■ EXTRACTED RECORDS
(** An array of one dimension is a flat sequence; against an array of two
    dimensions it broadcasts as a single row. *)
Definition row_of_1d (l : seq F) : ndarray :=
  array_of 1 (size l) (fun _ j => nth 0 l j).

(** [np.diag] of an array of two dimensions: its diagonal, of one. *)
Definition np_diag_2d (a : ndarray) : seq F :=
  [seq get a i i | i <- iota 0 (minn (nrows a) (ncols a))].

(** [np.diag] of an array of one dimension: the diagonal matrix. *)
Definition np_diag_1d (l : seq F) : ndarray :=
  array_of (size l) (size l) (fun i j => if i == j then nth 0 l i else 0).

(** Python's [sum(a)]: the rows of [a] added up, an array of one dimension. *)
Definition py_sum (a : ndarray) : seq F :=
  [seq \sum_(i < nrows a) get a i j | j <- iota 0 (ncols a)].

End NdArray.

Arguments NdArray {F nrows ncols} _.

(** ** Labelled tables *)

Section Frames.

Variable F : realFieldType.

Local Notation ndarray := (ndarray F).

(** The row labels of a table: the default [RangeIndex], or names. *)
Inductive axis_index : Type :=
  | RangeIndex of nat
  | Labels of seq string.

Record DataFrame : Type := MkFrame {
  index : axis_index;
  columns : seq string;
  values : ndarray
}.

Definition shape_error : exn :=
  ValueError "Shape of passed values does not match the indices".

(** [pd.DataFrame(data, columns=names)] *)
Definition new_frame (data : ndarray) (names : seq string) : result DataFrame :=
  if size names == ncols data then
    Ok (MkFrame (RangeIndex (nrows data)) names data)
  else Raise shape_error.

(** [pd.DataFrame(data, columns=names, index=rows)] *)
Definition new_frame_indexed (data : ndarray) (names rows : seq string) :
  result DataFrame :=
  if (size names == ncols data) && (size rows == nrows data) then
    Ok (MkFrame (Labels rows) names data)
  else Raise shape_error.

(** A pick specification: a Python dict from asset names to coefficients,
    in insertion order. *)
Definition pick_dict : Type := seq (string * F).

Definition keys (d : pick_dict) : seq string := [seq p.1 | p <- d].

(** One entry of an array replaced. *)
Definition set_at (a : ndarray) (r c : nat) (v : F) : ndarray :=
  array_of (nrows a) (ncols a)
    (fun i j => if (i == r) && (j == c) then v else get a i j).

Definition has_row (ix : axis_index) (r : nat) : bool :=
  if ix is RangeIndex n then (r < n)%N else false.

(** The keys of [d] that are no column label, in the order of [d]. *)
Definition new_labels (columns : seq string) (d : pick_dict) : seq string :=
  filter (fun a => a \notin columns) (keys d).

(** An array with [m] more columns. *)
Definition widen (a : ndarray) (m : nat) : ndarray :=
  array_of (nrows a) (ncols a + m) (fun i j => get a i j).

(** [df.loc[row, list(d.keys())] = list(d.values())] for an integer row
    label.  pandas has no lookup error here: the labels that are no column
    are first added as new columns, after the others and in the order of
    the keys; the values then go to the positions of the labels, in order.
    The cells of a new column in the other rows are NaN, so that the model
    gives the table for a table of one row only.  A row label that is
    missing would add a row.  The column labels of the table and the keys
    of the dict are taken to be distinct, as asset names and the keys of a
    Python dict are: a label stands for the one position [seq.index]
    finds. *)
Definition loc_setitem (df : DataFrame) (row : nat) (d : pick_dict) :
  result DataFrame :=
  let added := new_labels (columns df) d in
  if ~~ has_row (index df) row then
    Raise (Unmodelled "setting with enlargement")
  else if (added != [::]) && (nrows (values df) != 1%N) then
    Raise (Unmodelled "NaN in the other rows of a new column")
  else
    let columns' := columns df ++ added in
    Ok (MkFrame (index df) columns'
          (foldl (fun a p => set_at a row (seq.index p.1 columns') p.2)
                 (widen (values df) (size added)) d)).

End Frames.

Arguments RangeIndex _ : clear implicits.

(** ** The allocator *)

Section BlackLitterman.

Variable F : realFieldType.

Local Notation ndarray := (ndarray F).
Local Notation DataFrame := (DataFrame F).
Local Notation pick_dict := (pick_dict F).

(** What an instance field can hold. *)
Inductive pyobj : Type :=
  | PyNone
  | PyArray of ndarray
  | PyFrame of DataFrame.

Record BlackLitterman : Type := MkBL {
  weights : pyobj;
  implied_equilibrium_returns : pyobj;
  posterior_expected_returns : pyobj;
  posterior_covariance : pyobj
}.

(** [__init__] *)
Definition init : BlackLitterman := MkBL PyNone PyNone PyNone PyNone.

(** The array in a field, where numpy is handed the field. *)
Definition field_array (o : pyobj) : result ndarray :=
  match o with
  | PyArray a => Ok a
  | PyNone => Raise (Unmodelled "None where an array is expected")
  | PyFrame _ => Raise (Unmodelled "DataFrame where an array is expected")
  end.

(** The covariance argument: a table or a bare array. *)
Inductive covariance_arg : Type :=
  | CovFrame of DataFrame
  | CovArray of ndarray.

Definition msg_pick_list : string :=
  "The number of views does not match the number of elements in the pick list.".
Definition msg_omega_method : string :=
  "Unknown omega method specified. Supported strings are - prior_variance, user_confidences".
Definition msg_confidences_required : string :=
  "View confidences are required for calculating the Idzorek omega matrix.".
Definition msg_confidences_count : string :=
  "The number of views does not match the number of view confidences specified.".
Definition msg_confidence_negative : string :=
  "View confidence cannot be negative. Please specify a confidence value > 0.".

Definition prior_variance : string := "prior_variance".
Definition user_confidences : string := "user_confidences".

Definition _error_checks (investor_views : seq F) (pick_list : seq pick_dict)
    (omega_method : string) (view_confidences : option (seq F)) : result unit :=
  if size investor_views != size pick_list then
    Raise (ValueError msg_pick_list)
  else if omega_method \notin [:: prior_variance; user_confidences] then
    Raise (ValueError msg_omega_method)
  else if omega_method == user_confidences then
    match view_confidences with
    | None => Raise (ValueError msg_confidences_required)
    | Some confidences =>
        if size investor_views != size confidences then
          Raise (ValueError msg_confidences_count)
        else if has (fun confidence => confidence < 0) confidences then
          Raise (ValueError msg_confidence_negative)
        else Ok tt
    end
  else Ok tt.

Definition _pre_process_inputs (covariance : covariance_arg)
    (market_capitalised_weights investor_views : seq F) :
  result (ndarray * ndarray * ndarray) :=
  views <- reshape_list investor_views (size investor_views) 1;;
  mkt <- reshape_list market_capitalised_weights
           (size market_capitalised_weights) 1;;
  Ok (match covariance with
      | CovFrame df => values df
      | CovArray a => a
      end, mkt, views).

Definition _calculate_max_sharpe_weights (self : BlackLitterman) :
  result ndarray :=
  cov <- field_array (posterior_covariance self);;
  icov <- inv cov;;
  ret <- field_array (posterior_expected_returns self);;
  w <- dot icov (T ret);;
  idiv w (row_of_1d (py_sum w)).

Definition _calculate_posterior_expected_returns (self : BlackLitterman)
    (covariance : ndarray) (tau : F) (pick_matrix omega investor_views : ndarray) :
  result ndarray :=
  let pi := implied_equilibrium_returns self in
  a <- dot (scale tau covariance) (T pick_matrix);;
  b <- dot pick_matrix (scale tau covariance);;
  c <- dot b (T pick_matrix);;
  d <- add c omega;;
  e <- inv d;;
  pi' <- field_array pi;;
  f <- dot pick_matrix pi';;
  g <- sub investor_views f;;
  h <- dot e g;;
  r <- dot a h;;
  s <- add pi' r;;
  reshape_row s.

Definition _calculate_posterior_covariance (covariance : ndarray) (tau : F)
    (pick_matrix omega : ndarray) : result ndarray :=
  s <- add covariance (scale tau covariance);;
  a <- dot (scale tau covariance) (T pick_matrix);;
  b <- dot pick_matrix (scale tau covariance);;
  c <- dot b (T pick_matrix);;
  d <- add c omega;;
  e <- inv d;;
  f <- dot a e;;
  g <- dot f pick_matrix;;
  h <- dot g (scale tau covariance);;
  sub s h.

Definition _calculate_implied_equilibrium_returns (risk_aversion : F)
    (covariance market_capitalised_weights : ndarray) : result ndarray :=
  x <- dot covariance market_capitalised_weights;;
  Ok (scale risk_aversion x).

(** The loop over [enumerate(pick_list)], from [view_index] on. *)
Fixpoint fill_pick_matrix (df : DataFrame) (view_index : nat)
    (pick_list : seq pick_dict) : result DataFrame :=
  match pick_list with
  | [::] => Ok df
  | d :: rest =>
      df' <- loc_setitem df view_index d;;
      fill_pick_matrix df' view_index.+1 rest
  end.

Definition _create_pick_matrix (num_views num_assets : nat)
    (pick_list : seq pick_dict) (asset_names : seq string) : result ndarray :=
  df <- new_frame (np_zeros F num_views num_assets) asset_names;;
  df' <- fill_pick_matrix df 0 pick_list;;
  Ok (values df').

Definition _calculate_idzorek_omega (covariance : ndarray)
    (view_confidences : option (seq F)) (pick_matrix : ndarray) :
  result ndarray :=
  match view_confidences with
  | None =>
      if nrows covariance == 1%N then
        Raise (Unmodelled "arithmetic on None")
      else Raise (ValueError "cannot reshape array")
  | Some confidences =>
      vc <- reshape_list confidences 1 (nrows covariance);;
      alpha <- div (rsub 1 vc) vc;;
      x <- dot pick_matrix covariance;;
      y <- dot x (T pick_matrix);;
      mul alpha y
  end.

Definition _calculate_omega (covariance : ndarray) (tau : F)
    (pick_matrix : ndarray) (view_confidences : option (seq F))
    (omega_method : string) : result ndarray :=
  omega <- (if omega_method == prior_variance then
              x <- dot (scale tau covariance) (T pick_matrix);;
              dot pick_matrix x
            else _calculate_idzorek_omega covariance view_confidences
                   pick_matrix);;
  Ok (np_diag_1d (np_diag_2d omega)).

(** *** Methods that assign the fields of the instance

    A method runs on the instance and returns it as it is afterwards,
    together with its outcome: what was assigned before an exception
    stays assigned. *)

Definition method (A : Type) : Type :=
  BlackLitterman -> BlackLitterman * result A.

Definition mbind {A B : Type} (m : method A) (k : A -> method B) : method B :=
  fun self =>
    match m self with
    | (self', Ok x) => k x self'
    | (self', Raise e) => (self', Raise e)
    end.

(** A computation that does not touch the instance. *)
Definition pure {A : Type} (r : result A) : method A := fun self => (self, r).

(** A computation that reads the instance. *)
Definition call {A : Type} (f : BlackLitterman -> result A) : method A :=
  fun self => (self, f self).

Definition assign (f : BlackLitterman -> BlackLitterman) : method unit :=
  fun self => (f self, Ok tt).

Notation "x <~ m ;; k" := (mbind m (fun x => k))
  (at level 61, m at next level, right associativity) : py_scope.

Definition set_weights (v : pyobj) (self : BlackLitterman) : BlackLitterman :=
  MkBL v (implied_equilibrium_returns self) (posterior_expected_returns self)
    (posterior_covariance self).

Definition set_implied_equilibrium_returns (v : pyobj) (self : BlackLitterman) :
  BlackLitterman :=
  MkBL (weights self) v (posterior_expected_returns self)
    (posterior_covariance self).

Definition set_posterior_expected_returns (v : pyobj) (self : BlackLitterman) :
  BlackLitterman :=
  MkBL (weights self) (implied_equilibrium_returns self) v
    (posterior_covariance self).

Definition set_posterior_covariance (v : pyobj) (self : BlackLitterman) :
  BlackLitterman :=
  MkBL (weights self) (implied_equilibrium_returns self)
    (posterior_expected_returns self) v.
---
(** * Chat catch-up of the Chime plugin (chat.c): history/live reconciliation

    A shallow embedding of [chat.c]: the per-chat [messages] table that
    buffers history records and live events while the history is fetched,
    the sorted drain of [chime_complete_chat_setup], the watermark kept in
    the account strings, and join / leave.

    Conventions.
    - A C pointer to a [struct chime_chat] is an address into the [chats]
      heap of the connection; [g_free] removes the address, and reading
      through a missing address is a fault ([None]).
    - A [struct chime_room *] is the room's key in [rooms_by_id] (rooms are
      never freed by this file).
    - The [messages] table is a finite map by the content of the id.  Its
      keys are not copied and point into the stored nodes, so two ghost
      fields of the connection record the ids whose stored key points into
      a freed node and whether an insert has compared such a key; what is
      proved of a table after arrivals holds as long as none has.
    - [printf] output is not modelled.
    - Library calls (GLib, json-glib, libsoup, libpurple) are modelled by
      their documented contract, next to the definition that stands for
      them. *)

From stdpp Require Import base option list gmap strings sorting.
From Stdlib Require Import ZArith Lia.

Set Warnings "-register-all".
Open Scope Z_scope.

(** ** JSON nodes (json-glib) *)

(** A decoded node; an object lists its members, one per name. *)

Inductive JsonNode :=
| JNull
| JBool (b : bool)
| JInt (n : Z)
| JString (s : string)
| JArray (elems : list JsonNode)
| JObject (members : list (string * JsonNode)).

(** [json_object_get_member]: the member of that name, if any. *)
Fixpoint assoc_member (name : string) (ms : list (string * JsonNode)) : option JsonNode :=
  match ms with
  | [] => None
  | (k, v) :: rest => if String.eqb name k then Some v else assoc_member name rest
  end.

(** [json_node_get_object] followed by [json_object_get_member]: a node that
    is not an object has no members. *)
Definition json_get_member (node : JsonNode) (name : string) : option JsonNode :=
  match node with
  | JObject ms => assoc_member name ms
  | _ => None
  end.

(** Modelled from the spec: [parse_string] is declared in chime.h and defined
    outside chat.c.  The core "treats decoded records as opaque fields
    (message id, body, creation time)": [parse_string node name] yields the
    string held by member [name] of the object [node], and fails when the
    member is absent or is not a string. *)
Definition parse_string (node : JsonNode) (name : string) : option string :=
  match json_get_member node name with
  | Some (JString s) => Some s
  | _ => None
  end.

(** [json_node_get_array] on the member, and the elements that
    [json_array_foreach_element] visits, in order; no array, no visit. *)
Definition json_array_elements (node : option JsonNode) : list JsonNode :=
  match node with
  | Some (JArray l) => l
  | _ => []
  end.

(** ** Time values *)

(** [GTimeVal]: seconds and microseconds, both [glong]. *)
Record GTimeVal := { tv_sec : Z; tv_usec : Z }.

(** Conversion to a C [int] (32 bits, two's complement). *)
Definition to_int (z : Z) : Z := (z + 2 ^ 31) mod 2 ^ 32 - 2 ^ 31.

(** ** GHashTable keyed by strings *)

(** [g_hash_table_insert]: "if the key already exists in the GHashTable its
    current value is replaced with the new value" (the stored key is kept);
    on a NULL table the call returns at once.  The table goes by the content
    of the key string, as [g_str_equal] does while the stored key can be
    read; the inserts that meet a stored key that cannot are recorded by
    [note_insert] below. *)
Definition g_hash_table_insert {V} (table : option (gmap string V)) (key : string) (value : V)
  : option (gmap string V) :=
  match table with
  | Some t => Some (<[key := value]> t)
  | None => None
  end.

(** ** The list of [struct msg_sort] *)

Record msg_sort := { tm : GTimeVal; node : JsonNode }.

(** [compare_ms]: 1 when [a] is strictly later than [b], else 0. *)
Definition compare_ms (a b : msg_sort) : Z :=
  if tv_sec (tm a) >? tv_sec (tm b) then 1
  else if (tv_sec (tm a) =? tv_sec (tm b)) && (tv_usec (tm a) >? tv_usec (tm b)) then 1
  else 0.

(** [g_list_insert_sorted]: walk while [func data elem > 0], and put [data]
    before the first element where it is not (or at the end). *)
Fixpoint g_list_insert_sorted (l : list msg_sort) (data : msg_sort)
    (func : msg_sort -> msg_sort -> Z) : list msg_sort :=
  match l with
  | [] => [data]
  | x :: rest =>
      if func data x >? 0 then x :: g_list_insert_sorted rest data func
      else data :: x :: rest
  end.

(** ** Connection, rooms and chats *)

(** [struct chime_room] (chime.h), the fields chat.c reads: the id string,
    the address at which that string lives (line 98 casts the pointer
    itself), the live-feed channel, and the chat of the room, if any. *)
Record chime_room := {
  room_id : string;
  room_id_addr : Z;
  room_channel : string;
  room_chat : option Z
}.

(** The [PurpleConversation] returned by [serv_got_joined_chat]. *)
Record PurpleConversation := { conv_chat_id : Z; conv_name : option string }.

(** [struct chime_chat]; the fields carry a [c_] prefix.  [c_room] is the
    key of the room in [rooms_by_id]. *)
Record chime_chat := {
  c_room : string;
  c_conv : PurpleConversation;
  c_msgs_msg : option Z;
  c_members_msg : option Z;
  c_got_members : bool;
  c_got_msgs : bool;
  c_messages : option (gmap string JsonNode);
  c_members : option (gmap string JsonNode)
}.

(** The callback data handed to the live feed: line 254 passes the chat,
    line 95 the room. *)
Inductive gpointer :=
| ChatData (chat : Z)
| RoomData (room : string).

■ YOUR ASSIGNMENT
The required answer is the exact run of lines above starting at the line with "(** [compare_ms]: 1" and ending at the line with "before the first", with both ends present.

■ EXERCISE OUTPUT
(** [compare_ms]: 1 when [a] is strictly later than [b], else 0. *)
Definition compare_ms (a b : msg_sort) : Z :=
  if tv_sec (tm a) >? tv_sec (tm b) then 1
  else if (tv_sec (tm a) =? tv_sec (tm b)) && (tv_usec (tm a) >? tv_usec (tm b)) then 1
  else 0.

(** [g_list_insert_sorted]: walk while [func data elem > 0], and put [data]
    before the first element where it is not (or at the end). *)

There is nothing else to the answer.